We investigated the mechanism of antitumor activity of the water-soluble derivative of menadione, menadione sodium bisulfite (vitamin K3), versus murine leukemia L1210. Vitamin K3, in concentrations greater than 27 microM, caused time- and concentration-dependent depletion of the acid-soluble thiol (GSH) pool. Maximal GSH depletion to 15% of control occurred at 45 microM vitamin K3. Vitamin K3-mediated GSH depletion and vitamin K3-mediated growth inhibition were abrogated by coincubation with 1 mM cysteine or 1 mM reduced glutathione but not by 1 mM ascorbic acid or 180 microM alpha-tocopherol. Low concentrations of vitamin K3 (9-27 microM) elevated both the GSH pool and the total glutathione pool, the latter to a greater degree.
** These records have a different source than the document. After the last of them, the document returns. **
(* ===== verification/Content.v ===== *)
(** * Content: [history/content.rs] — what a stored payload is (an inline image,
    a file list, a single local image file, or classified text), and the
    bounded details view.  The image and url crates are [Externals]; files are
    an [Fs]. *)
From Stdlib Require Import Ascii.
From S2P Require Import Prelude Text Externals Model Classification Selection.
Local Open Scope Z_scope.

Definition MAX_THUMBNAIL_BYTES : Z := 33554432.
Definition MAX_DETAILS_BYTES : Z := 262144.

Definition ALIASES : list (string * string) :=
  [("image/x-png", "image/png"); ("image/jpg", "image/jpeg"); ("image/pjpeg", "image/jpeg");
   ("application/x-gnome-copied-files", "x-special/gnome-copied-files");
   ("text/x-uri", "text/uri-list"); ("text/x-uri-list", "text/uri-list")].

Fixpoint find_alias (essence : string) (l : list (string * string)) : option string :=
  match l with
  | [] => None
  | (alias, canonical) :: l' =>
      if eq_ignore_ascii_case essence alias then Some canonical else find_alias essence l'
  end.
Definition canonical_mime (mime : string) : string :=
  let essence := trim (before_char ";"%char mime) in
  default essence (find_alias essence ALIASES).

Record LocalImageSource := mkLocalImage {
  li_path : string;
  li_mime : string;
  li_dimensions : ImageMetadata;
}.
Inductive ResolvedImage :=
| Inline (mime : string) (dimensions : option ImageMetadata)
| LocalFile (source : LocalImageSource).
Record ResolvedContent := mkResolved {
  rc_stored_mime : string;
  rc_kind : EntryKind;
  rc_files : list FilePreview;
  rc_image : option ResolvedImage;
}.

Definition resolved_mime (c : ResolvedContent) : string :=
  match rc_image c with
  | Some (Inline mime _) => mime
  | Some (LocalFile source) => li_mime source
  | None => rc_stored_mime c
  end.
Definition into_files (c : ResolvedContent) : list FilePreview := ztake MAX_FILES (rc_files c).
Definition image_metadata (c : ResolvedContent) : option ImageMetadata :=
  match rc_image c with
  | Some (Inline _ dimensions) => dimensions
  | Some (LocalFile source) => Some (li_dimensions source)
  | None => None
  end.
Definition local_image (c : ResolvedContent) : option LocalImageSource :=
  match rc_image c with Some (LocalFile source) => Some source | _ => None end.

Record StoredEntry := mkStored {
  st_summary : EntrySummary;
  st_mime : string;
  st_bytes : bytes;
}.

(** [filter_map(f).take(n)]: stops once [n] results are found. *)
Fixpoint filter_map_take {A B} (f : A → option B) (n : Z) (l : list A) : list B :=
  match l with
  | [] => []
  | x :: l' =>
      if n <=? 0 then []
      else match f x with
           | Some y => y :: filter_map_take f (n - 1) l'
           | None => filter_map_take f n l'
           end
  end.

Section with_externals.
Context `{Externals}.

Definition file_preview (fs : Fs) (op : string) (uri : string) : option FilePreview :=
  match url_parse uri with
  | None => None
  | Some url =>
      let local_path := url_file_path url in
      let display_name :=
        match (p ← local_path; path_file_name p) with
        | Some name => name
        | None =>
            match url_last_segment url with
            | Some name => if decide (name = EmptyString) then "File" else name
            | None => "File"
            end
        end in
      Some (mkFilePreview display_name (url_str url)
              match local_path with
              | Some p => path_exists fs p
              | None => false
              end op)
  end.

Definition parse_files (fs : Fs) (mime : string) (b : bytes) : list FilePreview :=
  match from_utf8 b with
  | None => []
  | Some text =>
      let lines := filter (λ l, negb (bool_decide (l = EmptyString)) && negb (starts_with "#" l) = true)
                          (str_lines text) in
      let '(op, rest) :=
        if decide (mime = "x-special/gnome-copied-files") then
          match lines with
          | first :: rest => (if memb first ["copy"; "cut"] then first else "copy", rest)
          | [] => ("copy", [])
          end
        else ("copy", lines) in
      filter_map_take (file_preview fs op) (MAX_FILES + 1) rest
  end.

Definition local_image_source_from_files (fs : Fs) (files : list FilePreview) (max_bytes : Z)
    : option LocalImageSource :=
  match files with
  | [file] =>
      url ← url_parse (fp_uri file);
      path ← url_file_path url;
      node ← fs !! path;
      if negb (is_file node) || (max_bytes <? node_len node) then None
      else
        mime ← image_format (node_bytes node);
        '(width, height) ← image_size (node_bytes node);
        Some (mkLocalImage path mime (mkImageMetadata width height))
  | _ => None
  end.

Definition image_dimensions (b : bytes) : option ImageMetadata :=
  '(width, height) ← image_size b; Some (mkImageMetadata width height).

Definition resolve (fs : Fs) (stored_mime : string) (b : bytes) (max_file_bytes : Z)
    : ResolvedContent :=
  let stored_mime := if decide (stored_mime = EmptyString) then "text/plain" else stored_mime in
  match guess_format b with
  | Some mime => mkResolved stored_mime Image [] (Some (Inline mime (image_dimensions b)))
  | None =>
      let semantic_mime := canonical_mime stored_mime in
      let files :=
        if memb semantic_mime ["text/uri-list"; "x-special/gnome-copied-files"; "text/plain"]
        then parse_files fs semantic_mime b else [] in
      let image := local_image_source_from_files fs files max_file_bytes in
      let k := match image with
               | Some _ => Image
               | None => classify semantic_mime b
               end in
      mkResolved stored_mime k files (LocalFile <$> image)
  end.

Definition entry_details (fs : Fs) (stored : StoredEntry) (max_text_bytes : Z) : EntryDetails :=
  let limit := Z.min max_text_bytes MAX_DETAILS_BYTES in
  let truncated := limit <? zlen (st_bytes stored) in
  let b := ztake limit (st_bytes stored) in
  let content := resolve fs (st_mime stored) b MAX_THUMBNAIL_BYTES in
  mkDetails (st_summary stored) (from_utf8 b) (into_files content) (image_metadata content) truncated.

Definition le_u64 (z : Z) : bytes :=
  (λ k, byte_of_z (z / 2 ^ (8 * Z.of_nat k) mod 256)) <$> seq 0 8.
Definition image_identity (mime : string) (b : bytes) : string :=
  hex_encode (sha256 (str_bytes "clip-daemon:resolved-image:v1:"
                      ++ str_bytes (canonical_mime mime) ++ le_u64 (zlen b) ++ b)).

(** [LocalImageSource::identity]. *)
Definition local_image_identity (fs : Fs) (s : LocalImageSource) : option string :=
  node ← fs !! li_path s;
  if negb (is_file node) then None
  else b ← ok_of (read_path fs (li_path s) MAX_WAYLAND_SELECTION_BYTES);
       Some (image_identity (li_mime s) b).

(** [read_edited_image]: a regular, bounded PNG that fully decodes. *)
Definition read_edited_image (fs : Fs) (path : string) (max_bytes : Z) : option bytes :=
  let limit := Z.min max_bytes MAX_THUMBNAIL_BYTES in
  node ← fs !! path;
  if negb (is_file node && (node_len node <=? limit)) then None
  else
    b ← ok_of (read_path fs path limit);
    f ← image_format b;
    if bool_decide (f = "image/png") && image_decodes b then Some b else None.
End with_externals.

(** ** Lemmas *)
Lemma filter_map_take_len {A B} (f : A → option B) n l :
  0 <= n → zlen (filter_map_take f n l) <= n.
Proof.
  revert n; induction l as [|x l IH]; intros n Hn; cbn; [done|].
  case_match; bools; [done|]. destruct (f x); [|by apply IH].
  rewrite zlen_cons. specialize (IH (n - 1)). lia.
Qed.
Lemma filter_map_take_elem {A B} (f : A → option B) n l y :
  y ∈ filter_map_take f n l → ∃ x, x ∈ l ∧ f x = Some y.
Proof.
  revert n; induction l as [|x l IH]; intros n; cbn; [by rewrite elem_of_nil|].
  case_match; [by rewrite elem_of_nil|]. destruct (f x) eqn:Hx.
  - rewrite elem_of_cons. intros [->|Hy]; [exists x; split; [set_solver|done]|].
    apply IH in Hy as (z & ? & ?). exists z; split; [set_solver|done].
  - intros Hy. apply IH in Hy as (z & ? & ?). exists z; split; [set_solver|done].
Qed.

Section content_lemmas.
Context `{Externals}.

Lemma local_image_source_inv fs files max s :
  local_image_source_from_files fs files max = Some s →
  ∃ node, length files = 1%nat ∧ fs !! li_path s = Some node
          ∧ is_file node = true ∧ node_len node <= max.
Proof.
  unfold local_image_source_from_files. destruct files as [|f [|]]; try done.
  intros Hs. apply bind_Some in Hs as (url & _ & Hs).
  apply bind_Some in Hs as (path & _ & Hs). apply bind_Some in Hs as (node & Hn & Hs).
  case_match; [done|]. bools.
  apply bind_Some in Hs as (m & _ & Hs). apply bind_Some in Hs as ([w h] & _ & Hs).
  injection Hs as <-. exists node. done.
Qed.

Lemma parse_files_operation fs mime b f :
  f ∈ parse_files fs mime b → fp_operation f = "copy" ∨ fp_operation f = "cut".
Proof.
  unfold parse_files. destruct (from_utf8 b) as [t|]; [|by rewrite elem_of_nil].
  destruct (if decide _ then _ else _) as [op rest] eqn:Hop.
  assert (Hcc : op = "copy" ∨ op = "cut").
  { repeat case_match; simplify_eq; auto.
    match goal with Hm : memb _ _ = true |- _ => apply bool_decide_eq_true in Hm end.
    set_solver. }
  intros Hf. apply filter_map_take_elem in Hf as (u & _ & Hu).
  unfold file_preview in Hu. case_match; [|done]. by injection Hu as <-.
Qed.


(** A local image is a readable file of the copied list: the content resolves
    to one only if the captured bytes are not an image themselves and the list
    has exactly one file, which exists, is a regular file and fits the limit;
    its MIME is then the reported one. *)
Theorem resolve_local_image fs mime b max s :
  local_image (resolve fs mime b max) = Some s →
  guess_format b = None
  ∧ rc_kind (resolve fs mime b max) = Image
  ∧ resolved_mime (resolve fs mime b max) = li_mime s
  ∧ length (rc_files (resolve fs mime b max)) = 1%nat
  ∧ ∃ node, fs !! li_path s = Some node ∧ is_file node = true ∧ node_len node <= max.
Proof.
  unfold resolve, local_image, resolved_mime. destruct (guess_format b); [done|]. cbn.
  intros Hs. set (files := if memb _ _ then _ else _) in *.
  destruct (local_image_source_from_files fs files max) as [s'|] eqn:Hl; [|done].
  cbn in Hs. injection Hs as ->.
  apply local_image_source_inv in Hl as (node & ? & ? & ? & ?). eauto 10.
Qed.

(** Details tell how much they show: the text is a UTF-8 prefix of the
    payload of at most 256 KiB and the caller's limit, it is flagged as
    truncated exactly when the payload is longer, untruncated text is the whole
    payload, and at most 100 files are listed. *)
Theorem entry_details_exact fs st max :
  0 <= max →
  let d := entry_details fs st max in
  d_entry d = st_summary st
  ∧ zlen (d_files d) <= MAX_FILES
  ∧ (d_preview_truncated d = false ↔ zlen (st_bytes st) <= Z.min max MAX_DETAILS_BYTES)
  ∧ (∀ t, d_text d = Some t →
       str_len t <= MAX_DETAILS_BYTES
       ∧ str_bytes t `prefix_of` st_bytes st
       ∧ (d_preview_truncated d = false → str_bytes t = st_bytes st)).
Proof.
  intros Hmax d. assert (0 <= Z.min max MAX_DETAILS_BYTES) by (unfold MAX_DETAILS_BYTES; lia).
  assert (Htr : d_preview_truncated d = false ↔ zlen (st_bytes st) <= Z.min max MAX_DETAILS_BYTES).
  { cbn. by rewrite Z.ltb_ge. }
  split_and!; [done| |done|].
  - cbn. unfold into_files. rewrite zlen_ztake by done. unfold MAX_FILES. lia.
  - intros t Ht. cbn in Ht. unfold from_utf8 in Ht. case_match; [|done]. injection Ht as <-.
    rewrite str_len_bytes_str, bytes_str_bytes, zlen_ztake by done.
    split_and!; [lia| |].
    + rewrite ztake_take. apply prefix_take.
    + intros Hd. apply Htr in Hd. by apply ztake_all.
Qed.
End content_lemmas.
Vitamin K3 also caused an increased rate of superoxide anion generation by L1210, maximal at 45 microM vitamin K3 (300% of control), and a concentration-dependent depletion of the reduced nicotinamide adenine dinucleotide phosphate (NADPH) and total nicotinamide adenine dinucleotide phosphate (NADP) pools. Forty-fifty % depletion of the NADPH pool occurred after exposure to 27 microM vitamin K3 and 100% occurred at 36 microM vitamin K3; 27 microM vitamin K3 is a nontoxic concentration of vitamin K3. Loss of NADPH and total NADP was prevented by coincubation with 1 mM cysteine but not by coincubation with ascorbic acid or alpha-tocopherol. We conclude that tumor cell growth inhibition by vitamin K3 is modulated by acid-soluble thiols and may be caused by GSH pool and/or NADPH depletion. Toleration of partial NADPH depletion by L1210 cells may indicate that a threshold level of NADPH loss of greater than 50% is necessary for toxicity. NADPH depletion may be a toxic effect common to quinone drugs. Equitoxic concentrations of vitamin K3, phylloquinone, lapachol, dichlorolapachol, and doxorubicin caused L1210 NADPH pools to deplete to 30 +/- 10 (SD), 60 +/- 10, 60 +/- 11, and 80 +/- 12% of control, respectively. In contrast, GSH depletion may not be a common mechanism of toxicity. Of these quinones, only vitamin K3 caused significant GSH depletion when studied in equitoxic concentrations.